Petrović graduated from the University of Belgrade's Faculty of Transport in 1968. He became Jat's CEO in 1992.

He was a member of the Socialist Party of Serbia (SPS), a political party headed at the time by Slobodan Milošević.

==Murder==
On Tuesday night, 25 April 2000, around 21:30 CET, Petrović was killed by unknown assassin(s) in front of his parents' home at 20 Jaša Prodanović Street in Belgrade. Petrović was reportedly parking his JAT-issued metallic gray Audi in front of the house when two assailants killed him from behind with four bullets to the head and back. A B92 reporter on the scene counted five bullet shells, while Blic reported that more than ten bullets were fired at Petrović. The killers likely used a silencer as nobody in the area reported hearing any gun noise. According to neighbours, the police showed up very quickly after the murder and blocked off the street. Radomir Marković, the head of the State Security Service, came to the crime scene as well.

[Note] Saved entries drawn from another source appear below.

(** * Cancer Cell Detection desktop application: model and properties

    A shallow embedding of [cancer_detection_app.py].  The application is a
    Tk controller class, [CancerDetectionApp]; every method mutates [self],
    the widgets, the configuration file, the log file, and may open a
    blocking message box.  All of this is one record, [app], threaded
    through a state-and-exception monad [M], so that a handler that raises
    half way keeps the assignments it made before the exception, exactly as
    the Python object does.

    Conventions.
    - Python [float] and numpy [float32] values are idealised as exact
      rationals ([Q]); comparisons are the rational order.  The float
      arithmetic of [resize_image_aspect_ratio], where rounding decides
      the integer result, is written once over an interface of Python
      numbers and instantiated both with exact rationals (for the general
      theorems) and with IEEE binary64 (to run the code as CPython does).
    - Calls into Pillow, Keras, the file dialogs and the clock are inputs
      of the handlers: what the library returned, or the exception it
      raised. Text files are written without failure.
    - Pure layout calls (frames, fonts, colours of static widgets, pack and
      place geometry) have no model; the leading emoji glyph of the two
      result texts is dropped from the string literals. *)

From Stdlib Require Import ZArith QArith Qround Qabs Floats Lia Lqa.
From Stdlib Require Import Ascii String.
From stdpp Require Import gmap strings list pretty.

Local Open Scope string_scope.
Local Open Scope Z_scope.

(** ** Python exceptions and results *)

Inductive exn_class :=
| FileNotFoundError
| OSError
| JSONDecodeError
| KeyError
| IndexError
| TypeError
| ValueError
| AttributeError
| ZeroDivisionError.

(** An exception object: its class and [str(e)]. *)
Record exn := Exn { exn_cls : exn_class; exn_str : string }.

Inductive result (A : Type) :=
| Ok (a : A)
| Raise (e : exn).
Arguments Ok {A} a.
Arguments Raise {A} e.

(** [except FileNotFoundError]: the class has no subclass in this model. *)
Definition is_FileNotFoundError (e : exn) : bool :=
  match exn_cls e with FileNotFoundError => true | _ => false end.

(** ** Python numbers used by the resize arithmetic

    [true_div a b] is [a / b] on two [int]s (a [float]), [int_mul n x] is
    [n * x] for an [int] and a [float], [fmin] is the builtin [min] on two
    floats and [to_int] is [int(x)], truncation toward zero. *)

Class PyNumber (F : Type) := {
  true_div : Z -> Z -> F;
  int_mul : Z -> F -> F;
  fmin : F -> F -> F;
  to_int : F -> Z
}.

(** Exact rationals. [min(a, b)] returns [b] only when [b < a]. *)
Definition Qtrunc (q : Q) : Z := Z.quot (Qnum q) (Zpos (Qden q)).

#[global] Instance exact_number : PyNumber Q := {|
  true_div a b := Qmake a 1 / Qmake b 1;
  int_mul n x := Qmake n 1 * x;
  fmin a b := if Qlt_le_dec b a then b else a;
  to_int := Qtrunc
|}%Q.

(** IEEE binary64, the arithmetic of CPython's [float]. *)
Module B64.

Definition of_Z (z : Z) : float :=
  match z with
  | Zneg p => PrimFloat.opp (PrimFloat.of_uint63 (Uint63.of_Z (Zpos p)))
  | _ => PrimFloat.of_uint63 (Uint63.of_Z z)
  end.

Definition trunc (f : float) : Z :=
  match Prim2SF f with
  | S754_finite s m e =>
      let v := match e with
               | Z0 => Zpos m
               | Zpos p => Z.shiftl (Zpos m) (Zpos p)
               | Zneg p => Z.shiftr (Zpos m) (Zpos p)
               end in
      if s then Z.opp v else v
  | _ => 0
  end.

#[global] Instance number : PyNumber float := {|
  true_div a b := PrimFloat.div (of_Z a) (of_Z b);
  int_mul n x := PrimFloat.mul (of_Z n) x;
  fmin a b := if PrimFloat.ltb b a then b else a;
  to_int := trunc
|}.

End B64.

(** ** Pillow images *)

(** [pixels] is the raster: rows, each a list of pixels, each a list of
    band values. *)
Record pil_image := PilImage {
  mode : string;
  size : Z * Z;
  pixels : list (list (list Z))
}.

(** The resampling filter of [resize]: the one named, or Pillow's default. *)
Inductive resampling := LANCZOS | DEFAULT.

(** What Pillow answered to the calls the application makes.
    [PhotoImage] returns the size of the Tk photo it created. *)
Record PIL := {
  Image_open : string -> result pil_image;
  Image_convert : string -> pil_image -> result pil_image;
  Image_resample : resampling -> Z * Z -> pil_image -> result pil_image;
  PhotoImage : pil_image -> result (Z * Z)
}.

(** [img.resize(size, resample)]: Pillow rejects an empty target before
    resampling. *)
Definition Image_resize (pil : PIL) (target : Z * Z) (resample : resampling)
    (img : pil_image) : result pil_image :=
  if (fst target <? 1) || (snd target <? 1)
  then Raise (Exn ValueError "height and width must be > 0")
  else Image_resample pil resample target img.

(** Lines 322-326. The two divisions raise [ZeroDivisionError] on a zero
    side. *)
Definition new_size {F} `{PyNumber F} (img_size max_size : Z * Z) : Z * Z :=
  let '(width, height) := img_size in
  let ratio : F := fmin (true_div (fst max_size) width)
                        (true_div (snd max_size) height) in
  (to_int (int_mul width ratio), to_int (int_mul height ratio)).

Definition resize_image_aspect_ratio {F} `{PyNumber F}
    (pil : PIL) (img : pil_image) (max_size : Z * Z) : result pil_image :=
  let '(width, height) := size img in
  if (width =? 0) || (height =? 0)
  then Raise (Exn ZeroDivisionError "division by zero")
  else Image_resize pil (new_size (F:=F) (size img) max_size) LANCZOS img.

(** ** JSON values and the text files of the application *)

#[warnings="-register-all"] Inductive json :=
| JNull
| JBool (b : bool)
| JInt (z : Z)
| JFloat (q : Q)
| JStr (s : string)
| JArr (l : list json)
| JObj (m : gmap string json).

(** A text file either holds a JSON document (identified with the value
    [json.load] parses from it, [json.dump] writes it) or other text, on
    which [json.load] raises. *)
Inductive file :=
| JsonDoc (v : json)
| Text (s : string).

(** Python numbers as they come out of a JSON document. *)
Inductive number :=
| NInt (z : Z)
| NFloat (q : Q)
| NBool (b : bool).

Definition number_of_json (j : json) : option number :=
  match j with
  | JInt z => Some (NInt z)
  | JFloat q => Some (NFloat q)
  | JBool b => Some (NBool b)
  | _ => None
  end.

Definition number_value (n : number) : Q :=
  match n with
  | NInt z => inject_Z z
  | NFloat q => q
  | NBool b => if b then 1%Q else 0%Q
  end.

(** ** Text formatting *)

Definition round_half_even (q : Q) : Z :=
  let f := Qfloor q in
  match Qcompare (q - inject_Z f) (1 # 2) with
  | Lt => f
  | Gt => f + 1
  | Eq => if Z.even f then f else f + 1
  end.

Fixpoint zero_pad (width : nat) (s : string) : string :=
  match width with
  | O => s
  | S w => if (String.length s <? width)%nat
           then zero_pad w ("0" +:+ s) else s
  end.

(** [f"{q:.<d>f}"]. *)
Definition format_fixed (d : nat) (q : Q) : string :=
  let unit := 10 ^ Z.of_nat d in
  let scaled := round_half_even (Qabs q * inject_Z unit) in
  (if Qlt_le_dec q 0 then "-" else "")
  +:+ pretty (scaled / unit)
  +:+ (if d is O then "" else "." +:+ zero_pad d (pretty (scaled mod unit))).

(** [f"{q:.<d>%}"]. *)
Definition format_percent (d : nat) (q : Q) : string :=
  format_fixed d (q * 100) +:+ "%".

(** [str] of a number; a float prints with the fewest decimals (at least
    one, at most 17) that represent it exactly. *)
Fixpoint decimals_needed (fuel : nat) (d : nat) (q : Q) : nat :=
  match fuel with
  | O => d
  | S fuel' =>
      if Qeq_bool (inject_Z (Qfloor (q * inject_Z (10 ^ Z.of_nat d))))
                  (q * inject_Z (10 ^ Z.of_nat d))
      then d else decimals_needed fuel' (S d) q
  end.

Definition number_str (n : number) : string :=
  match n with
  | NInt z => pretty z
  | NFloat q => format_fixed (decimals_needed 16 1 q) q
  | NBool b => if b then "True" else "False"
  end.

(** [os.path.basename] and [os.path.join] on POSIX paths. *)
Fixpoint basename_from (acc s : string) : string :=
  match s with
  | EmptyString => acc
  | String c s' =>
      if Ascii.eqb c "/"%char then basename_from "" s'
      else basename_from (acc +:+ String c "") s'
  end.

Definition basename (path : string) : string := basename_from "" path.

Fixpoint ends_with_slash (s : string) : bool :=
  match s with
  | EmptyString => false
  | String c EmptyString => Ascii.eqb c "/"%char
  | String _ s' => ends_with_slash s'
  end.

Definition path_join (base rel : string) : string :=
  match rel with
  | String c _ =>
      if Ascii.eqb c "/"%char then rel
      else if ends_with_slash base || String.eqb base "" then base +:+ rel
      else base +:+ "/" +:+ rel
  | EmptyString => if ends_with_slash base || String.eqb base "" then base
                   else base +:+ "/"
  end.

(** Lines 21-28: [base_path] is [sys._MEIPASS] when bundled and the
    absolute path of the working directory otherwise. *)
Definition resource_path (base_path relative_path : string) : string :=
  path_join base_path relative_path.

(** ** numpy *)

Fixpoint argmax_from (best : Q) (best_i i : nat) (l : list Q) : nat :=
  match l with
  | [] => best_i
  | x :: l' =>
      if Qlt_le_dec best x then argmax_from x i (S i) l'
      else argmax_from best best_i (S i) l'
  end.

Western publications speculated about the reasons for Petrović's murder, especially in light of the fact that it came amidst a 2000 crime wave during which many prominent figures in the country were assassinated. These include mobsters Željko "Arkan" Ražnatović (15 January), Radoslav "Bata Trlaja" Trlajić (25 February), Branislav "Dugi" Lainović (20 March), Zoran "Ćanda" Davidović (23 March), and Zoran "Skole" Uskoković (27 April), politicians Pavle Bulatović (7 February 2000) and Ivan Stambolić (25 August 2000), even two unsuccessful attempts on the life of opposition politician Vuk Drašković.